Se tutti i torinesi provano una sensazione di “sgiai” a guardare le acque del fiume Po, evitando volentieri la possibilità di fare in bagno al suo interno, forse c’è davvero una ragione.

I tempi delle rive affollate di gente in costume da bagno, ombrelloni piantati e barche a remi sono ormai un lontano ricordo.

La balneazione delle acque del fiume più lungo d’Italia è ormai tanto vietata quanto sconsigliata e la causa è facilmente individuabile.

L’inquinamento delle acque del fiume Po è diventato un dato di fatto e basta posare l’occhio sul suo percorso per notare distese di alghe, liquami e rifiuti che mettono a rischio la sua salute.

A distanza di 4 anni dall’ultima emergenza, le alghe sono tornate a crescere rigogliose in mezzo al corso d’acqua.

Soprattutto all’altezza dei Murazzi, dove riescono quasi ad affiorare intralciando il passaggio delle canoe del circolo.

Questa volta però non si tratta di nuovo della temutissima Myriophyllum, bensì di un’altra specie, simile alla Millefoglio ma non dannosa per il fiume.

Le nuove piante infestanti infatti rappresentano un’ottima fonte di nutrimento per la fauna marina ma allo stesso tempo ingombrano il percorso fluviale.

Tuttavia, non sono solo le alghe a preoccupare le associazioni di protezione ambientale.

Nelle ultime settimane infatti sono state molte le segnalazioni che indicavano la presenza di chiazze nocive e versamenti di liquami nel fiume.

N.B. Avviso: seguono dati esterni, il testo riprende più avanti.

(* ===== verification/Ulib.v ===== *)
(** * The user library (ulib.c, printf.c)

    The string routines of user programs run on the memory of the process, or
    on the characters of a string where they only read it.  [gets] reads its
    input from the list of characters still to come.  [printf] is the list of
    the characters it writes.  The call [stat] is in Usys.v. *)

From Stdlib Require Import Ascii String.
From stdpp Require Import base numbers list option strings.
From S2P Require Import Prelude Kernel Fields Cprintf Cstring.

(** ** ulib.c *)

(** [strcpy]: the memory after the copy, or [None] if the string at [t] does
    not end within the fuel. *)
Fixpoint strcpy (fuel : nat) (m : memory) (s t : Z) : option memory :=
  match fuel with
  | O => None
  | S fuel' =>
      let m' := upd m s (m t) in
      if m t =? 0 then Some m' else strcpy fuel' m' (s + 1) (t + 1)
  end.

(** [strcmp] on strings given by their characters. *)
Fixpoint strcmp (p q : list Z) : Z :=
  match p with
  | [] => 0 - u8 (hd 0 q)
  | x :: p' =>
      match q with
      | y :: q' => if negb (x =? 0) && (x =? y) then strcmp p' q' else u8 x - u8 y
      | [] => u8 x - 0
      end
  end.

Fixpoint strlen (fuel : nat) (m : memory) (s : Z) : option Z :=
  match fuel with
  | O => None
  | S fuel' => if m s =? 0 then Some 0 else Z.add 1 <$> strlen fuel' m (s + 1)
  end.

Definition memset (m : memory) (dst c n : Z) : memory := stosb m dst c (Z.to_nat n).

(** [strchr s c]: the offset of the first [c] before the terminator. *)
Fixpoint strchr (s : list Z) (c : Z) : option nat :=
  match s with
  | [] => None
  | x :: s' => if x =? 0 then None else if x =? c then Some O else S <$> strchr s' c
  end.

(** The loop of [gets]: the characters stored and the input left, with room
    for [n] more characters beside the terminator. *)
Fixpoint gets_loop (n : nat) (input : list Z) : list Z * list Z :=
  match n with
  | O => ([], input)
  | S n' =>
      match input with
      | [] => ([], [])
      | c :: input' =>
          if (c =? 10) || (c =? 13) then ([c], input')
          else let '(l, r) := gets_loop n' input' in (c :: l, r)
      end
  end.

(** [gets]: what it stores in the buffer, terminator included. *)
Definition gets (max : Z) (input : list Z) : list Z * list Z :=
  let '(l, r) := gets_loop (Z.to_nat (max - 1)) input in (l ++ [0], r).

(** [atoi] in the arithmetic of an [int]. *)
Fixpoint atoi_loop (n : Z) (s : list Z) : Z :=
  match s with
  | [] => n
  | c :: s' => if (48 <=? c) && (c <=? 57) then atoi_loop (i32 (n * 10 + c - 48)) s' else n
  end.
Definition atoi (s : list Z) : Z := atoi_loop 0 s.

(** [memmove] copies upwards whatever the overlap. *)
Definition memmove (m : memory) (vdst vsrc n : Z) : memory := copy_up m vdst vsrc (Z.to_nat n).

(** ** printf.c *)

(** [digits[x % base]]: the table has capital letters. *)
Definition udigit (d : Z) : Z := if d <? 10 then 48 + d else 65 + (d - 10).

Fixpoint uput_digits (fuel : nat) (base x : Z) : list Z :=
  match fuel with
  | O => []
  | S fuel' => udigit (x mod base) :: (if x / base =? 0 then [] else uput_digits fuel' base (x / base))
  end.

(** The characters [printint] writes; [buf] has 16 entries. *)
Definition uprintint (xx base : Z) (sgn : bool) : list Z :=
  let neg := sgn && (xx <? 0) in
  let x := u32 (if neg then - xx else xx) in
  rev (uput_digits 16 base x ++ if neg then [45] else []).

(** An argument of [printf] on the stack: a word, a string or a null pointer. *)
Fixpoint uformat (fmt : list Z) (percent : bool) (args : list fmtarg) : list Z :=
  match fmt with
  | [] => []
  | c :: fmt' =>
      if negb percent then
        if c =? 37 then uformat fmt' true args else c :: uformat fmt' false args
      else if c =? 100 then uprintint (i32 (arg_word (head args))) 10 true ++ uformat fmt' false (tail args)
      else if (c =? 120) || (c =? 112) then
        uprintint (i32 (arg_word (head args))) 16 false ++ uformat fmt' false (tail args)
      else if c =? 115 then arg_string (head args) ++ uformat fmt' false (tail args)
      else if c =? 99 then u8 (arg_word (head args)) :: uformat fmt' false (tail args)
      else if c =? 37 then c :: uformat fmt' false args
      else 37 :: c :: uformat fmt' false args
  end.

(** The bytes [printf] writes to its descriptor. *)
Definition printf (fmt : string) (args : list fmtarg) : list Z := uformat (chars fmt) false args.

(** ** Strings *)

Lemma strcpy_spec n fuel m s t :
  (forall i, 0 <= i < Z.of_nat n -> m (t + i) <> 0) -> m (t + Z.of_nat n) = 0 ->
  s + Z.of_nat n < t \/ t + Z.of_nat n < s -> (n < fuel)%nat ->
  exists m', strcpy fuel m s t = Some m' /\
    forall a, m' a = if (s <=? a) && (a <=? s + Z.of_nat n) then m (a - s + t) else m a.
Proof.
  revert fuel m s t. induction n as [|n IH]; intros [|fuel] m s t Hne Hz Hov Hf; try lia; cbn [strcpy].
  - rewrite Z.add_0_r in Hz. rewrite Hz. eexists. split; [reflexivity|]. intros a. unfold upd.
    zcases; simpl; try lia; try done. subst. rewrite <- Hz. f_equal. lia.
  - assert (m t <> 0) by (rewrite <- (Z.add_0_r t); apply Hne; lia).
    rewrite (proj2 (Z.eqb_neq _ _)) by done.
    destruct (IH fuel (upd m s (m t)) (s + 1) (t + 1)) as (m' & -> & Hm').
    + intros i Hi. rewrite upd_ne by lia. replace (t + 1 + i) with (t + (i + 1)) by lia. apply Hne. lia.
    + rewrite upd_ne by lia. replace (t + 1 + Z.of_nat n) with (t + Z.of_nat (S n)) by lia. done.
    + lia.
    + lia.
    + exists m'. split; [done|]. intros a. rewrite Hm'. unfold upd. zcases; simpl; try lia; try done; f_equal; lia.
Qed.

(** Characters as a program has them: bytes other than the terminator. *)
Definition ascii_string (l : list Z) : Prop := Forall (fun c => 0 < c < 256) l.

Lemma u8_byte c : 0 < c < 256 -> u8 c = c.
Proof. intros H. unfold u8. apply Z.mod_small. lia. Qed.

(** Where two strings first differ. *)
Lemma strcmp_spec p q : ascii_string p -> ascii_string q ->
  exists l p' q', p = l ++ p' /\ q = l ++ q' /\ strcmp p q = hd 0 p' - hd 0 q' /\ (hd 0 p' = hd 0 q' -> p' = [] /\ q' = []).
Proof.
  intros Hp. revert q. induction Hp as [|x p Hx Hp IH]; intros q Hq.
  - exists [], [], q. split_and!; try done.
    + destruct Hq as [|y q Hy Hq]; simpl; [done|]. by rewrite u8_byte.
    + destruct Hq as [|y q Hy Hq]; simpl; [done|lia].
  - destruct Hq as [|y q Hy Hq]; simpl.
    { exists [], (x :: p), []. split_and!; try done; simpl; [by rewrite u8_byte|lia]. }
    rewrite (proj2 (Z.eqb_neq x 0)) by lia. cbn [negb andb]. destruct (Z.eqb_spec x y) as [<-|Hne].
    + destruct (IH q Hq) as (l & p' & q' & -> & -> & Hs & He). by exists (x :: l), p', q'.
    + exists [], (x :: p), (y :: q). split_and!; try done. simpl. by rewrite !u8_byte.
Qed.

(** ** Reading lines *)

Lemma gets_loop_length n input : (length (gets_loop n input).1 <= n)%nat.
Proof.
  revert input. induction n as [|n IH]; intros input; [done|]. destruct input as [|c input]; simpl; [lia|].
  destruct (_ || _); simpl; [lia|]. specialize (IH input). destruct (gets_loop n input); simpl in *. lia.
Qed.

Definition not_eol (c : Z) : Prop := c <> 10 /\ c <> 13.

Lemma gets_loop_split n input :
  let '(l, r) := gets_loop n input in input = l ++ r /\ Forall not_eol (removelast l) /\
    ((length l = n \/ r = []) \/ exists l' c, l = l' ++ [c] /\ (c = 10 \/ c = 13)).
Proof.
  revert input. induction n as [|n IH]; intros input; simpl; [by split_and!; [|constructor|left; left]|].
  destruct input as [|c input]; simpl; [split_and!; [done|constructor|by left; right]|].
  destruct ((c =? 10) || (c =? 13)) eqn:E.
  { split_and!; [done|constructor|right]. exists [], c. split; [done|]. apply orb_true_iff in E as [E|E]; apply Z.eqb_eq in E; tauto. }
  apply orb_false_iff in E as [E1 E2]. apply Z.eqb_neq in E1, E2.
  specialize (IH input). destruct (gets_loop n input) as [l r]. destruct IH as (-> & Hf & Hor). split; [done|]. split.
  - destruct l as [|d l]; [constructor|]. change (removelast (c :: d :: l)) with (c :: removelast (d :: l)). by constructor.
  - destruct Hor as [[Hl|Hr]|(l' & d & -> & Hd)]; [left; left; simpl; lia|by left; right|].
    right. by exists (c :: l'), d.
Qed.

(** ** Numbers *)

Lemma udigit_digit d : 0 <= d < 10 -> udigit d = 48 + d.
Proof. intros H. unfold udigit. by rewrite (proj2 (Z.ltb_lt _ _)) by lia. Qed.

Definition dec_value (l : list Z) : Z := foldl (fun v c => v * 10 + (c - 48)) 0 l.

Lemma dec_value_snoc l c : dec_value (l ++ [c]) = dec_value l * 10 + (c - 48).
Proof. unfold dec_value. by rewrite foldl_app. Qed.

(** The digits of a number and their value. *)
Lemma uput_digits_value fuel x : 0 <= x < 10 ^ Z.of_nat fuel ->
  dec_value (rev (uput_digits fuel 10 x)) = x /\ Forall (fun c => 48 <= c <= 57) (rev (uput_digits fuel 10 x)).
Proof.
  revert x. induction fuel as [|fuel IH]; intros x Hx; cbn [uput_digits].
  { simpl in Hx. unfold dec_value. simpl. split; [lia|constructor]. }
  rewrite Nat2Z.inj_succ, Z.pow_succ_r in Hx by lia.
  pose proof (Z.mod_pos_bound x 10). pose proof (Z.div_mod x 10). rewrite udigit_digit by lia. cbn [rev].
  destruct (Z.eqb_spec (x / 10) 0) as [E|E].
  - split; [unfold dec_value; simpl; lia|]. repeat constructor; lia.
  - destruct (IH (x / 10)) as [Hv Hf]; [split; [apply Z.div_pos; lia|apply Z.div_lt_upper_bound; lia]|].
    rewrite dec_value_snoc, Hv. split; [lia|]. apply Forall_app. split; [done|]. repeat constructor; lia.
Qed.

Lemma dec_value_nonneg l : Forall (fun c => 48 <= c <= 57) l -> forall v, 0 <= v ->
  v <= foldl (fun v c => v * 10 + (c - 48)) v l.
Proof.
  induction 1 as [|c l Hc Hl IH]; intros v Hv; simpl; [lia|]. specialize (IH (v * 10 + (c - 48)) ltac:(lia)). lia.
Qed.

(** [atoi] computes the value of the leading digits, if it fits. *)
Lemma atoi_loop_spec l r v : Forall (fun c => 48 <= c <= 57) l ->
  (forall c r', r = c :: r' -> c < 48 \/ 57 < c) -> 0 <= v ->
  foldl (fun v c => v * 10 + (c - 48)) v l < 2 ^ 31 ->
  atoi_loop v (l ++ r) = foldl (fun v c => v * 10 + (c - 48)) v l.
Proof.
  intros Hl Hr. revert v. induction Hl as [|c l Hc Hl IH]; intros v Hv Hb; simpl in *.
  - destruct r as [|c r]; simpl; [done|]. destruct (Hr c r eq_refl); zcases; simpl; try done; lia.
  - rewrite (proj2 (Z.leb_le 48 c)), (proj2 (Z.leb_le c 57)) by lia. cbn [andb].
    pose proof (dec_value_nonneg l Hl (v * 10 + (c - 48)) ltac:(lia)).
    rewrite i32_small by lia. replace (v * 10 + c - 48) with (v * 10 + (c - 48)) by lia. apply IH; lia.
Qed.

(** Reading back a printed number: [atoi] of what [printf] writes for [%d] is the
    number, for every non-negative [int], also with more text behind it. *)
Theorem atoi_printf n r : 0 <= n < 2 ^ 31 -> (forall c r', r = c :: r' -> c < 48 \/ 57 < c) ->
  atoi (printf "%d" [FInt n] ++ r) = n.
Proof.
  intros Hn Hr. unfold printf. cbn. rewrite app_nil_r, i32_small by lia. unfold uprintint. cbn [andb].
  rewrite (proj2 (Z.ltb_ge n 0)) by lia. rewrite app_nil_r, u32_small by lia.
  destruct (uput_digits_value 16 n) as [Hv Hf]; [simpl; lia|].
  assert (Hlt : dec_value (rev (uput_digits 16 10 n)) < 2 ^ 31) by lia.
  unfold atoi. rewrite atoi_loop_spec; [exact Hv|done|done|lia|exact Hlt].
Qed.

(** [gets] takes one line: what it stores is the input up to and including
    the first newline or carriage return, cut at [max - 1] characters, and a
    terminator; the rest of the input is left, nothing is lost, and the
    buffer of [max] bytes is not overrun. *)
Theorem gets_correct max input : 1 <= max ->
  let '(l, r) := gets max input in
  exists line, l = line ++ [0] /\ input = line ++ r /\ Z.of_nat (length l) <= max /\
    Forall not_eol (removelast line) /\
    ((exists line' c, line = line' ++ [c] /\ (c = 10 \/ c = 13)) \/ Z.of_nat (length l) = max \/ r = []).
Proof.
  intros Hm. unfold gets. pose proof (gets_loop_split (Z.to_nat (max - 1)) input) as Hs.
  pose proof (gets_loop_length (Z.to_nat (max - 1)) input) as Hl.
  destruct (gets_loop _ input) as [line r]. destruct Hs as (-> & Hf & Hor). simpl in Hl.
  exists line. rewrite length_app. cbn [length]. split_and!; [done|done|lia|done|].
  destruct Hor as [[Hn|Hr]|He]; [right; left; lia|by right; right|by left].
Qed.

Lemma gets_correct_witness : gets 100 (chars "ab" ++ [10] ++ chars "c") = (chars "ab" ++ [10; 0], chars "c").
Proof.
  pose proof (gets_correct 100 (chars "ab" ++ [10] ++ chars "c") ltac:(lia)) as _. vm_compute. reflexivity.
Defined.

(** [strcmp] orders strings: it is zero exactly on equal strings, and otherwise
    its sign is that of the first characters that differ, the terminator
    counting as the smallest. *)
Theorem strcmp_correct p q : ascii_string p -> ascii_string q ->
  (strcmp p q = 0 <-> p = q) /\
  exists l p' q', p = l ++ p' /\ q = l ++ q' /\ strcmp p q = hd 0 p' - hd 0 q'.
Proof.
  intros Hp Hq. destruct (strcmp_spec p q Hp Hq) as (l & p' & q' & -> & -> & Hs & He). split.
  - rewrite Hs. split; [intros H; destruct He as [-> ->]; [lia|done]|].
    intros ->%(app_inv_head l). lia.
  - by exists l, p', q'.
Qed.

Lemma strcmp_correct_witness : strcmp (chars "ab") (chars "ac") = -1 /\ (strcmp (chars "ab") (chars "ab") = 0 <-> chars "ab" = chars "ab").
Proof.
  split; [reflexivity|]. apply (strcmp_correct (chars "ab") (chars "ab")); repeat constructor; lia.
Defined.

(** Copying upwards leaves everything below the destination alone. *)
Lemma copy_up_below k m d s a : a < d -> copy_up m d s k a = m a.
Proof.
  revert m d s. induction k as [|k IH]; intros m d s Ha; [done|]. cbn [copy_up]. rewrite IH by lia. apply upd_ne. lia.
Qed.

Lemma copy_up_by_one k m s j : 0 <= j < Z.of_nat k -> copy_up m (s + 1) s k (s + 1 + j) = m s.
Proof.
  revert m s j. induction k as [|k IH]; intros m s j Hj; [lia|]. cbn [copy_up]. destruct (Z.eq_dec j 0) as [-> |].
  - rewrite Z.add_0_r, copy_up_below by lia. apply upd_eq.
  - replace (s + 1 + j) with (s + 1 + 1 + (j - 1)) by lia. rewrite IH by lia. apply upd_eq.
Qed.

(** The library's [memmove] is not the kernel's: when the destination starts
    inside the source it overwrites bytes before they are copied; moved up by
    one byte, the first byte is repeated through the destination. *)
Theorem umemmove_overlap m src n i :
  1 < n -> 0 <= i < n -> memmove m (src + 1) src n (src + 1 + i) = m src.
Proof. intros Hn Hi. apply copy_up_by_one. lia. Qed.

Lemma umemmove_overlap_witness : memmove (fun a => a) 11 10 3 13 = 10 /\ Cstring.memmove (fun a => a) 11 10 3 13 = 12.
Proof. split; [apply (umemmove_overlap (fun a => a) 10 3 2); lia|vm_compute; reflexivity]. Defined.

A partire proprio nei pressi del ponte Vittorio Emanuele I, in direzione Moncalieri, dove sono stati trovati anche diversi rifiuti.

Tra cui residui di melma e legname portati durante le ultime piene, ma anche termosifoni e residui di vario genere che si bloccano alla prima diga che incontrano.

Il materiale ovviamente viene poi “ripescato” dagli operatori del fiume, che una volta l’anno smuovono i macchinari per recuperare i detriti.

Alghe e liquami: peggiora l'inquinamento del fiume Po

Ma rimane ancora il problema delle schiume

Nelle ultime settimane ormai, nel tratto di corso Regina Margherita vengono rilasciati eccessivi quantitativi di “tensioattivo sintetico”.

Ovvero, tutti quei detersivi, saponi e sostanze chimiche prodotte dall’uomo che attraverso il sistema idrico della città si riversano nell’ “Eridano“.

Specialmente in quel tratto del fiume in zona Vanchiglia, dove vivono diverse specie di animali del Po che ormai nuotano nell’inquinamento.

Al momento l’Arpa è al lavoro per verificare l’origine di queste perdite, ma non solo.

Dai diversi controlli effettuati, le cause potrebbero risiedere nel versamento illecito di queste sostanze nei tombini della città.

Un errore ad appannaggio di pochi trasgressori che però compromette allo stesso modo la salute del corso d’acqua.